St Dunstan’s, Stepney is an Anglican church which stands on a site that has been used for Christian worship for over a thousand years.
In about AD 952, Dunstan, the Bishop of London who was also Lord of the manor of Stepney replaced the existing wooden structure with a new church (probably including stone elements) dedicated to All the Saints. In 1029, when Dunstan was canonised, the church was rededicated to St Dunstan and All Saints, a dedication it has retained. Like many subsequent Bishops, Dunstan may have lived in the Manor of Stepney perhaps at the Bishops Wood residence.
Dunstan is likely to have had a very ’hands on’ approach to building the church. There are so many legends regarding Dunstan such as those relating to iron in folklore that some historic accounts are disregarded as ahistorical; such as those describing Dunstan physically moving a whole church so that it better aligns with the traditional East-West axis.
The church is known as "The Mother Church of the East End" as the parish covered most of what would become inner East London before population growth led to the creation of a large number of daughter parishes. This fission started in the fourteenth century or before. Some of the earliest other churches built in the parish were Whitechapel and Bow; the former became an independent parish at an early date while the latter was long a chapel of ease.

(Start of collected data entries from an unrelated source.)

(* ===== verification/ArenaInv.v ===== *)
(** The invariant of an open KIX arena and its preservation: the store holds a header for
    the current write head and a chain of frames whose replay is the index. *)
From S2P Require Import Prelude Bytes Device KixTypes Arena ArenaCodec ArenaLog.

Section inv.
Context `{Crc32}.

Definition scan_start : Scan := mkScan ∅ FILE_HEADER_LEN 0 false.

Record arena_wf (cfg : DriveConfig) (a : DriveArena) : Prop := {
  aw_id : cfg_id cfg = da_drive_id a;
  aw_id_u16 : is_u16 (da_drive_id a);
  aw_offset : cfg_arena_offset_bytes cfg = da_arena_offset_bytes a;
  aw_offset_nonneg : 0 ≤ da_arena_offset_bytes a;
  aw_layout : validate_io_layout cfg = Ok tt;
  aw_resolve : resolve_arena_len_bytes (da_store a) (da_arena_offset_bytes a)
    (cfg_arena_len_bytes cfg) = Ok (da_arena_len_bytes a);
  aw_capacity : len (st_bytes (da_store a)) ≤ MAX_STORE_BYTES;
  aw_head : 4096 ≤ da_write_head a;
  aw_head_aligned : da_write_head a mod 4096 = 0;
  aw_head_in : da_arena_offset_bytes a + da_write_head a ≤ len (st_bytes (da_store a));
  aw_span : match da_arena_len_bytes a with
            | Some l => da_write_head a ≤ l ∧ da_arena_offset_bytes a + l ≤ len (st_bytes (da_store a))
            | None => st_block (da_store a) = false
            end;
}.

Definition arena_avail (a : DriveArena) : Z :=
  available_span_len (da_store a) (da_arena_offset_bytes a) (da_arena_len_bytes a).

Definition arena_header_of (a : DriveArena) : ArenaHeader :=
  arena_header_new (da_drive_id a) (da_arena_len_bytes a) (da_write_head a).

(** The arena [a] is consistent and its log replays to the index [m] in [n] frames. *)
Record arena_inv (cfg : DriveConfig) (a : DriveArena) (m : IndexMap) (n : Z) : Prop := {
  ai_wf : arena_wf cfg a;
  ai_header : slice (da_arena_offset_bytes a) 4096 (st_bytes (da_store a)) =
    Some (encode_arena_header (arena_header_of a));
  ai_scans : scans (da_store a) (da_arena_offset_bytes a) (da_write_head a) (arena_avail a)
    scan_start (mkScan m (da_write_head a) n false);
}.

Lemma arena_avail_eq cfg a :
  arena_wf cfg a →
  arena_avail a = match da_arena_len_bytes a with
                  | Some l => l
                  | None => len (st_bytes (da_store a)) - da_arena_offset_bytes a
                  end.
Proof.
  intros W. unfold arena_avail, available_span_len, saturating_sub, storage_capacity_bytes.
  pose proof (aw_span _ _ W). pose proof (aw_head_in _ _ W). pose proof (aw_head _ _ W).
  destruct (da_arena_len_bytes a); lia.
Qed.

Lemma arena_avail_bounds cfg a :
  arena_wf cfg a →
  da_write_head a ≤ arena_avail a ∧
  da_arena_offset_bytes a + arena_avail a ≤ len (st_bytes (da_store a)).
Proof.
  intros W. rewrite (arena_avail_eq cfg a W). pose proof (aw_span _ _ W) as Hs.
  pose proof (aw_head_in _ _ W). destruct (da_arena_len_bytes a); lia.
Qed.

Lemma arena_header_of_wf cfg a : arena_wf cfg a → arena_header_wf (arena_header_of a).
Proof.
  intros W. pose proof (aw_span _ _ W) as Hs. pose proof (aw_capacity _ _ W).
  pose proof (aw_head_in _ _ W). pose proof (aw_head _ _ W). pose proof (aw_offset_nonneg _ _ W).
  unfold MAX_STORE_BYTES in *.
  unfold arena_header_wf, arena_header_of, arena_header_new. cbn. split; [apply W|].
  unfold fits. destruct (da_arena_len_bytes a); cbn; unfold FLAG_FIXED_SPAN; lia.
Qed.

Lemma validate_header_of cfg a :
  arena_wf cfg a →
  validate_arena_header (arena_header_of a) (da_drive_id a) (da_arena_len_bytes a) = Ok tt.
Proof.
  intros W. unfold validate_arena_header, arena_header_of, arena_header_new, fixed_span_bytes.
  cbn [ah_drive_id ah_write_head ah_flags ah_arena_bytes].
  rewrite Z.eqb_refl. cbn [negb]. pose proof (aw_head _ _ W). pose proof (aw_span _ _ W) as Hs.
  pose proof (aw_head_aligned _ _ W) as Hal%is_aligned_iff.
  destruct (Z.ltb_spec (da_write_head a) FILE_HEADER_LEN) as [Hlt|_];
    [change FILE_HEADER_LEN with 4096 in Hlt; lia|].
  destruct (da_arena_len_bytes a) as [l|].
  2:{ change (negb (Z.land 0 FLAG_FIXED_SPAN =? 0)) with false. cbn iota. by rewrite Hal. }
  change (negb (Z.land FLAG_FIXED_SPAN FLAG_FIXED_SPAN =? 0)) with true. cbn [from_option id].
  rewrite Z.eqb_refl, Hal. cbn [negb]. destruct (Z.ltb_spec l (da_write_head a)); [lia|done].
Qed.

(** Recovery of a store with a valid header returns the end of its scan. *)
Lemma recover_scanned cfg a sc1 sc :
  arena_wf cfg a →
  slice (da_arena_offset_bytes a) 4096 (st_bytes (da_store a)) =
    Some (encode_arena_header (arena_header_of a)) →
  scans (da_store a) (da_arena_offset_bytes a) (da_write_head a) (arena_avail a) scan_start sc1 →
  scan_end (da_store a) (da_arena_offset_bytes a) (da_write_head a) (arena_avail a) sc1 sc →
  recover cfg (Some (da_store a)) =
  Some (Ok (mkDriveRecovery (da_drive_id a) (sc_entries sc) (sc_offset sc)
              (sc_tail_corruption sc) false (sc_applied_frames sc))).
Proof.
  intros W Hh Hs He. unfold recover. rewrite (aw_layout _ _ W), result_bind_eq.
  rewrite (aw_offset _ _ W), (aw_resolve _ _ W), (aw_id _ _ W).
  pose proof (aw_head_in _ _ W). pose proof (aw_head _ _ W). pose proof (aw_offset_nonneg _ _ W).
  pose proof (arena_avail_bounds _ _ W) as [Hav1 Hav2].
  destruct (Z.eqb_spec (len (st_bytes (da_store a))) 0); [lia|]. rewrite andb_false_r.
  unfold read_arena_header. change FILE_HEADER_LEN with 4096 at 1.
  rewrite read_exact_at_aligned by done. unfold store_read. rewrite Hh. cbn [ok_or].
  rewrite result_bind_eq, decode_encode_arena_header by by eapply arena_header_of_wf.
  rewrite (validate_header_of _ _ W). cbn [is_Ok negb].
  change (ah_write_head (arena_header_of a)) with (da_write_head a).
  fold (arena_avail a) scan_start.
  destruct (recover_loop_total (recover_fuel (da_store a)) (da_store a) (da_arena_offset_bytes a)
    (da_write_head a) (arena_avail a) scan_start) as (sc2 & r & Hl & _ & _).
  - done.
  - done.
  - done.
  - unfold recover_fuel. lia.
  - unfold recover_fuel, scan_start, storage_capacity_bytes. cbn [sc_offset].
    change KIX_IO_ALIGN with 4096. change FILE_HEADER_LEN with 4096.
    pose proof (Z.div_mod (len (st_bytes (da_store a))) 4096 ltac:(lia)).
    pose proof (Z.mod_pos_bound (len (st_bytes (da_store a))) 4096 ltac:(lia)).
    rewrite Nat2Z.inj_succ, Z2Nat.id by lia. lia.
  - pose proof Hl as Hl'. eapply recover_loop_scans in Hl; [|done|exact Hs|exact He].
    rewrite Hl', Hl. done.
Qed.

(** The scan of a consistent arena ends with the arena's own state. *)
Lemma recover_inv cfg a m n :
  arena_inv cfg a m n →
  recover cfg (Some (da_store a)) =
  Some (Ok (mkDriveRecovery (da_drive_id a) m (da_write_head a) false false n)).
Proof.
  intros [W Hh Hs].
  apply (recover_scanned cfg a (mkScan m (da_write_head a) n false) (mkScan m (da_write_head a) n false));
    [done..|by left].
Qed.

(** ** Changes of the store that keep the log *)

(** [s'] may follow [s] without disturbing the span: same kind, not smaller, and a
    block device keeps its size. *)
Definition store_next (s s' : Store) : Prop :=
  st_block s' = st_block s ∧ len (st_bytes s) ≤ len (st_bytes s') ≤ MAX_STORE_BYTES ∧
  (st_block s = true → len (st_bytes s') = len (st_bytes s)).

Lemma store_next_trans s1 s2 s3 : store_next s1 s2 → store_next s2 s3 → store_next s1 s3.
Proof.
  intros (B1 & L1 & E1) (B2 & L2 & E2). split_and!; [congruence|lia|lia|].
  intros Hb. rewrite E2, E1 by congruence. done.
Qed.

Lemma resolve_next s s' off l r :
  store_next s s' → resolve_arena_len_bytes s off l = Ok r → resolve_arena_len_bytes s' off l = Ok r.
Proof.
  intros (Hb & Hl & He). unfold resolve_arena_len_bytes, storage_capacity_bytes. rewrite Hb.
  destruct (st_block s); [rewrite He by done; done|].
  destruct (Z.ltb_spec (len (st_bytes s)) off), (Z.ltb_spec (len (st_bytes s')) off); try (done || lia).
  destruct l as [l|]; [|done]. destruct (l <? FILE_HEADER_LEN); [done|].
  destruct (Z.ltb_spec (len (st_bytes s)) (wrap 64 (off + l))); [done|].
  destruct (Z.ltb_spec (len (st_bytes s')) (wrap 64 (off + l))); [lia|done].
Qed.

(** A new store and a new write head inside the span. *)
Definition moved (a : DriveArena) (s' : Store) (head : Z) : DriveArena :=
  with_write_head (with_store a s') head.

Lemma arena_wf_moved cfg a s' head :
  arena_wf cfg a → store_next (da_store a) s' → 4096 ≤ head → head mod 4096 = 0 →
  da_arena_offset_bytes a + head ≤ len (st_bytes s') →
  match da_arena_len_bytes a with Some l => head ≤ l | None => True end →
  arena_wf cfg (moved a s' head).
Proof.
  intros W Hn Hh Hm Hin Hsp. pose proof Hn as (Hb & Hl & _). destruct W.
  constructor; cbn; try done.
  - by eapply resolve_next.
  - lia.
  - destruct (da_arena_len_bytes a); [lia|congruence].
Qed.

Lemma arena_avail_moved a s' head :
  store_next (da_store a) s' → arena_avail a ≤ arena_avail (moved a s' head).
Proof.
  intros (_ & Hl & _). unfold arena_avail, available_span_len, saturating_sub, storage_capacity_bytes.
  cbn. destruct (da_arena_len_bytes a); lia.
Qed.

(** The log below the write head survives, so the replay does. *)
Lemma arena_inv_moved cfg a m n s' :
  arena_inv cfg a m n → store_next (da_store a) s' →
  slice (da_arena_offset_bytes a) 4096 (st_bytes s') =
    slice (da_arena_offset_bytes a) 4096 (st_bytes (da_store a)) →
  agree (da_arena_offset_bytes a + 4096) (da_arena_offset_bytes a + da_write_head a)
    (st_bytes (da_store a)) (st_bytes s') →
  arena_inv cfg (with_store a s') m n.
Proof.
  intros [W Hh Hs] Hn Hsh Hag. pose proof (arena_avail_moved a s' (da_write_head a) Hn).
  pose proof (arena_avail_bounds _ _ W) as [? _].
  pose proof (aw_head _ _ W).
  change (with_store a s') with (moved a s' (da_write_head a)). constructor.
  - apply arena_wf_moved; try done; try apply W.
    + destruct Hn as (_ & ? & _). pose proof (aw_head_in _ _ W). lia.
    + pose proof (aw_span _ _ W). destruct (da_arena_len_bytes a); [lia|done].
  - cbn. rewrite Hsh. done.
  - eapply scans_mono; [exact Hs|done|cbn in *; lia|].
    change (sc_offset scan_start) with 4096. cbn. eapply agree_sub; [..|exact Hag]; lia.
Qed.

(** A frame written at the write head, and the header that publishes it. *)
Lemma arena_inv_extend cfg a m n s' kind payload pad dlen m' :
  arena_inv cfg a m n → store_next (da_store a) s' →
  0 < len payload < 2 ^ 32 → dlen ≤ MAX_RW_COUNT →
  align_up_u64 (len payload) KIX_IO_ALIGN = Ok dlen →
  let base := da_arena_offset_bytes a in
  let head := da_write_head a in
  let next := head + (4096 + dlen) in
  match da_arena_len_bytes a with Some l => next ≤ l | None => True end →
  base + next ≤ len (st_bytes s') →
  agree (base + 4096) (base + head) (st_bytes (da_store a)) (st_bytes s') →
  slice base 4096 (st_bytes s') =
    Some (encode_arena_header (arena_header_new (da_drive_id a) (da_arena_len_bytes a) next)) →
  slice (base + head) 4096 (st_bytes s') = Some (encode_frame_header kind payload) →
  slice (base + head + 4096) dlen (st_bytes s') = Some (payload ++ pad) →
  apply_payload kind payload m = Some m' →
  arena_inv cfg (moved a s' next) m' (n + 1).
Proof.
  intros [W Hh Hs] Hn Hp Hmax Hal base head next Hsp Hin Hag Hhdr Hfh Hfp Hap.
  destruct (align_up_u32 (len payload) dlen) as [Hmod Hdl]; [unfold fits; lia|done|].
  pose proof (aw_head _ _ W). pose proof (aw_head_aligned _ _ W).
  assert (arena_wf cfg (moved a s' next)) as W'.
  { apply arena_wf_moved; try done; [lia|]. by repeat apply aligned_add. }
  pose proof (arena_avail_bounds _ _ W') as [Hav _]. cbn in Hav.
  constructor; [done|done|]. cbn [moved with_write_head with_store da_store da_arena_offset_bytes da_write_head].
  eapply rtc_r.
  - eapply scans_mono; [exact Hs|cbn; lia|cbn; lia|]. change (sc_offset scan_start) with 4096. exact Hag.
  - exists kind, (len payload), dlen, (encode_frame_header kind payload), (payload ++ pad).
    cbn [sc_offset sc_entries sc_applied_frames sc_tail_corruption]. subst base head.
    rewrite Nat2Z.id, take_app_length. split_and!; try (done || lia).
    + rewrite read_exact_at_aligned by done. by apply store_read_Ok.
    + rewrite read_exact_at_aligned by (done || lia). by apply store_read_Ok.
    + apply decode_encode_frame_header. lia.
    + f_equal. lia.
Qed.
End inv.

The existing building is the third on the site and was built of Kentish ragstone mainly in the fifteenth century. A porch and octagonal parish room were added in 1872 by Arthur Shean Newman and Arthur Billing. The church was restored extensively in 1899 by Cutts and Cutts at a cost of £5600. The vestries and some of the main building were destroyed by fire on 12 October 1901, including the organ which had carvings by Grinling Gibbons. The restoration (again by Cutts and Cutts) cost £7084 and the church was re-opened in June 1902 by the Bishop of Stepney (at that time Cosmo Gordon Lang). There was war-time damage which was restored by Cyril Wontner-Smith.